[Entries taken from a collection]
(** The record of a 201, field by field. *)
Lemma created_record (env : Env) (db db' : list Client.t)
    (body : gmap string JsValue) (c : Client.t) (evs : list Event) :
  post_clients env db body = (created c, evs, db') →
  ToString (field body "name") = Client.name c ∧ Client.name c ≠ ""
  ∧ castNumber (field body "age") = Casted (Some (Client.age c))
  ∧ castNumber (field body "income") = Casted (Some (Client.income c))
  ∧ castNumber (field body "loans") = Casted (Some (Client.loans c))
  ∧ castNumber (score_of env body) = Casted (Some (Client.score c))
  ∧ (Client.offer c, Client.message c)
    = generate_offer (score_of env body) (field body "name")
  ∧ Client._id c = fresh_id env
  ∧ Client.createdAt c = now env ∧ Client.updatedAt c = now env
  ∧ db' = db ++ [c].
Proof.
  intros Hpost. apply post_clients_created_inv in Hpost as (_ & Hval & _ & ->).
  rewrite validate_newClient in Hval.
  destruct (required_string (castString (field body "name"))) as [name |] eqn:Hn;
    [| discriminate].
  destruct (required_number (castNumber (field body "age"))) as [age |] eqn:Ha;
    [| discriminate].
  destruct (required_number (castNumber (field body "income"))) as [income |] eqn:Hi;
    [| discriminate].
  destruct (required_number (castNumber (field body "loans"))) as [loans |] eqn:Hl;
    [| discriminate].
  destruct (required_number (castNumber (score_of env body))) as [score |] eqn:Hs;
    [| discriminate].
  cbn in Hval. injection Hval as <-. cbn.
  apply required_number_some in Ha, Hi, Hl, Hs.
  apply required_string_ToString in Hn as [Hn Hne].
  repeat split; try done. by destruct (generate_offer _ _).
Qed.

Lemma post_clients_cases (env : Env) (db : list Client.t)
    (body : gmap string JsValue) :
  (∃ c, post_clients env db body =
          (created c, (call_ai_model env (features_of body)).2, db ++ [c])
        ∧ Client._id c = fresh_id env
        ∧ Client.createdAt c = now env ∧ Client.updatedAt c = now env)
  ∨ ((post_clients env db body).2 = db
     ∧ ((post_clients env db body).1.1 = missing_fields_answer
        ∨ (post_clients env db body).1.1 = error_creating)).
Proof.
  destruct (missing body) eqn:Hmiss.
  { right. rewrite post_clients_missing by done. auto. }
  destruct (validate env (newClient_of env body)) as [c |] eqn:Hval.
  2: { right. rewrite post_clients_not_saved by auto. auto. }
  destruct (db_up env) eqn:Hup.
  2: { right. rewrite post_clients_not_saved by auto. auto. }
  left. exists c.
  pose proof (post_clients_saved env db body c Hmiss Hval Hup) as Hpost.
  split; [exact Hpost |].
  by destruct (created_record _ _ _ _ _ _ Hpost)
    as (_ & _ & _ & _ & _ & _ & _ & ? & ? & ? & _).
Qed.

- WORK REQUEST: Only one stretch is wanted, so please give again exactly the lines from the start of the data through the line containing "(Some (Client.age c))", both ends included.

- SOLVED EXERCISE:
(** The record of a 201, field by field. *)
Lemma created_record (env : Env) (db db' : list Client.t)
    (body : gmap string JsValue) (c : Client.t) (evs : list Event) :
  post_clients env db body = (created c, evs, db') →
  ToString (field body "name") = Client.name c ∧ Client.name c ≠ ""
  ∧ castNumber (field body "age") = Casted (Some (Client.age c))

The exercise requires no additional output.